What to produce: Two lines mark the range in the entries below: the one holding "requests) = 1." and the one holding "Lemma frames_received_snoc frames". Set down those two and all lines between them, exactly.

[Excerpts from a dataset]
Lemma counter_step_arith (c n thr : Z) :
  0 < thr → 0 ≤ c + n →
  (if decide ((c + n) mod thr + 1 = thr)
   then (c + (n + 1)) mod thr = 0 ∧ (c + (n + 1)) / thr = (c + n) / thr + 1
   else (c + (n + 1)) mod thr = (c + n) mod thr + 1
        ∧ (c + (n + 1)) / thr = (c + n) / thr).
Proof.
  intros Hthr Hpos.
  pose proof (Z.div_mod (c + n) thr ltac:(lia)) as Hdm.
  pose proof (Z.mod_pos_bound (c + n) thr Hthr) as Hr.
  case_decide as Hreach.
  - split.
    + symmetry. apply (Z.mod_unique _ _ ((c + n) / thr + 1)); [lia|nia].
    + symmetry. apply (Z.div_unique _ _ _ 0); [lia|nia].
  - split.
    + symmetry. apply (Z.mod_unique _ _ ((c + n) / thr)); [lia|nia].
    + symmetry. apply (Z.div_unique _ _ _ ((c + n) mod thr + 1)); [lia|nia].
Qed.

(** X11. Over any sequence of beacon intervals of one station, with a
    threshold between 1 and 65535 and a counter that starts below it: the
    intervals at which the station is not associated do not count, the
    stored counter is the start value plus the number of associated
    intervals, modulo the threshold, and the number of sweeps requested is
    the quotient. Every request names the station. *)
Theorem retrain_counter_periodic (macs : list DmgWifiMac)
    (address : Mac48Address) (st : State) :
  0 < biThreshold st < 2 ^ 16 →
  0 ≤ counter_of st address < biThreshold st →
  (∀ mac, mac ∈ macs → GetAddress mac = address) →
  let st' := beacon_intervals macs address st in
  let associated :=
    Z.of_nat (length (filter (λ mac, IsAssociated mac = true) macs)) in
  ∃ requests,
    counter_of st' address =
      (counter_of st address + associated) mod biThreshold st
    ∧ txssCbapRequests st' = txssCbapRequests st ++ requests
    ∧ Z.of_nat (length requests) =
        (counter_of st address + associated) / biThreshold st
    ∧ (∀ request, request ∈ requests → request.1 = address)
    ∧ biThreshold st' = biThreshold st.
Proof.
  intros Hthr Hc. induction macs as [|mac macs IH] using rev_ind; intros Hmacs.
  - cbn zeta. exists []. cbn [beacon_intervals foldl filter length].
    rewrite Z.add_0_r, app_nil_r, Z.mod_small, Z.div_small by lia.
    repeat split. intros request Hin. by apply elem_of_nil in Hin.
  - cbn zeta in *. rewrite beacon_intervals_snoc, filter_app, length_app.
    destruct IH as (requests & Hcnt & Hreq & Hlen & Haddr & Hsame).
    { intros mac' Hin. apply Hmacs, elem_of_app. by left. }
    set (st1 := beacon_intervals macs address st) in *.
    set (n := Z.of_nat (length (filter _ macs))) in *.
    destruct (IsAssociated mac) eqn:Hassoc.
    + rewrite filter_cons_True by done. cbn [filter length].
      replace (Z.of_nat
                 (length (filter (λ mac0, IsAssociated mac0 = true) macs) + 1))
        with (n + 1) by (subst n; lia).
      rewrite DataTransmissionIntervalStarted_associated by done. cbn zeta.
      pose proof (counter_step_arith (counter_of st address) n
                    (biThreshold st) ltac:(lia) ltac:(lia)) as Harith.
      assert (0 ≤ counter_of st1 address < biThreshold st) as Hc1.
      { rewrite Hcnt. apply Z.mod_pos_bound. lia. }
      rewrite Hsame.
      assert (wrap16 (counter_of st1 address + 1) = counter_of st1 address + 1)
        as ->.
      { unfold wrap16. apply Z.mod_small. lia. }
      rewrite <- Hcnt in Harith.
      destruct (Z.eqb_spec (counter_of st1 address + 1) (biThreshold st))
        as [Hreach|Hbelow]; case_decide; try done;
        destruct Harith as [Hmod Hdiv].
      * exists (requests ++ [(GetAddress mac, GetBssid mac)]).
        unfold counter_of at 1.
        cbn [biCounter set_biCounter txssCbapRequests set_txssCbapRequests
             biThreshold].
        rewrite lookup_insert_eq, Hreq, <- app_assoc, length_app.
        cbn [default length]. repeat split; try done; try lia.
        intros request [Hin| ->%list_elem_of_singleton]%elem_of_app;
          [by apply Haddr|].
        apply Hmacs, elem_of_app. right. by left.
      * exists requests. unfold counter_of at 1.
        cbn [biCounter set_biCounter txssCbapRequests biThreshold].
        rewrite lookup_insert_eq. cbn [default].
        repeat split; try done; lia.
    + rewrite filter_cons_False by (rewrite Hassoc; done).
      cbn [filter length]. rewrite Nat.add_0_r.
      unfold DataTransmissionIntervalStarted. rewrite Hassoc.
      exists requests. done.
Qed.

Lemma retrain_counter_periodic_witness :
  let mac a := mkDmgWifiMac 7 a 1 DMG_STA in
  let st' :=
    beacon_intervals [mac true; mac false; mac true; mac true; mac true]
      7%N nineIntervals in
  ∃ requests,
    counter_of st' 7%N = 3
    ∧ txssCbapRequests st' = requests
    ∧ Z.of_nat (length requests) = 1.
Proof.
  destruct (retrain_counter_periodic
              [mkDmgWifiMac 7 true 1 DMG_STA; mkDmgWifiMac 7 false 1 DMG_STA;
               mkDmgWifiMac 7 true 1 DMG_STA; mkDmgWifiMac 7 true 1 DMG_STA;
               mkDmgWifiMac 7 true 1 DMG_STA] 7%N nineIntervals)
    as (requests & Hcnt & Hreq & Hlen & _).
  - vm_compute. done.
  - vm_compute. split; congruence.
  - intros mac Hin.
    repeat (apply elem_of_cons in Hin as [->|Hin]; [reflexivity|]).
    by apply elem_of_nil in Hin.
  - exists requests. split; [exact Hcnt|]. split; [exact Hreq|exact Hlen].
Defined.

(** ** Sequences of received frames *)

Lemma MacRxOk_keeps WifiMac type address snrValue st :
  Now (MacRxOk WifiMac type address snrValue st) = Now st
  ∧ reportDataSnr (MacRxOk WifiMac type address snrValue st)
    = reportDataSnr st.
Proof. rewrite MacRxOk_reported. by destruct (snr_reported type st). Qed.

Lemma frames_received_snoc frames (f : Frame) st :
  frames_received (frames ++ [f]) st =
    MacRxOk f.1.1.1 f.1.1.2 f.1.2 f.2 (frames_received frames st).
Proof. unfold frames_received. by rewrite foldl_app. Qed.

Lemma frames_received_keeps frames st :
  Now (frames_received frames st) = Now st
  ∧ reportDataSnr (frames_received frames st) = reportDataSnr st.
Proof.
  induction frames as [|f frames IH] using rev_ind; [done|].
  rewrite frames_received_snoc.
  destruct (MacRxOk_keeps f.1.1.1 f.1.1.2 f.1.2 f.2
              (frames_received frames st)) as [-> ->].
  exact IH.
Qed.

(** X12. The SNR stream is append-only and keeps the order of reception:
    after any sequence of frames received at one instant it is the old
    stream followed by one row for each frame of a reported type (the four
    beamforming types, and QoS data when [reportDataSnr] is set), in the
    order of the frames; the other frames leave no trace. *)
Theorem snr_stream_of_frames (frames : list Frame) (st : State) :
  snrStream (frames_received frames st) =
    snrStream st
    ++ (frame_row (Now st)
          <$> filter (λ f : Frame, snr_reported f.1.1.2 st = true) frames).
Proof.
  induction frames as [|f frames IH] using rev_ind.
  - cbn [frames_received foldl filter fmap list_fmap]. by rewrite app_nil_r.
  - rewrite frames_received_snoc.
    destruct (frames_received_keeps frames st) as [HNow Hflag].
    rewrite MacRxOk_reported, filter_app, fmap_app, app_assoc, <- IH.
    assert (snr_reported f.1.1.2 (frames_received frames st)
            = snr_reported f.1.1.2 st) as ->.
    { unfold snr_reported. by rewrite Hflag. }
    destruct (snr_reported f.1.1.2 st) eqn:Hrep.
    + rewrite filter_cons_True by done.
      cbn [snrStream set_snrStream filter fmap list_fmap].
      by rewrite HNow.
    + rewrite filter_cons_False by (rewrite Hrep; done).
      cbn [filter fmap list_fmap]. by rewrite app_nil_r.
Qed.

(** ** The column names of the console header *)

Lemma main_header_columns_few (size : Z) (fuel : nat) : ∀ i columns,
  0 ≤ i ≤ size → size ≤ 255 → (Z.to_nat (size - i) < fuel)%nat →
  main_header_columns fuel i size columns =
    Some (columns ++ seqZ (i + 1) (size - i)).
Proof.
  induction fuel as [|fuel IH]; intros i columns Hi Hsize Hfuel; [lia|].
  cbn [main_header_columns]. destruct (Z.ltb_spec i size) as [Hlt|Hge].
  - assert (wrap8 (i + 1) = i + 1) as ->.
    { unfold wrap8. apply Z.mod_small. lia. }
    rewrite IH by lia. rewrite <- app_assoc. do 2 f_equal.
    rewrite (seqZ_cons (i + 1)) by lia. cbn [app]. do 2 f_equal; lia.
  - replace (size - i) with 0 by lia. by rewrite app_nil_r.
Qed.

Answer to the exercise:
    ∧ Z.of_nat (length requests) = 1.
Proof.
  destruct (retrain_counter_periodic
              [mkDmgWifiMac 7 true 1 DMG_STA; mkDmgWifiMac 7 false 1 DMG_STA;
               mkDmgWifiMac 7 true 1 DMG_STA; mkDmgWifiMac 7 true 1 DMG_STA;
               mkDmgWifiMac 7 true 1 DMG_STA] 7%N nineIntervals)
    as (requests & Hcnt & Hreq & Hlen & _).
  - vm_compute. done.
  - vm_compute. split; congruence.
  - intros mac Hin.
    repeat (apply elem_of_cons in Hin as [->|Hin]; [reflexivity|]).
    by apply elem_of_nil in Hin.
  - exists requests. split; [exact Hcnt|]. split; [exact Hreq|exact Hlen].
Defined.

(** ** Sequences of received frames *)

Lemma MacRxOk_keeps WifiMac type address snrValue st :
  Now (MacRxOk WifiMac type address snrValue st) = Now st
  ∧ reportDataSnr (MacRxOk WifiMac type address snrValue st)
    = reportDataSnr st.
Proof. rewrite MacRxOk_reported. by destruct (snr_reported type st). Qed.

Lemma frames_received_snoc frames (f : Frame) st :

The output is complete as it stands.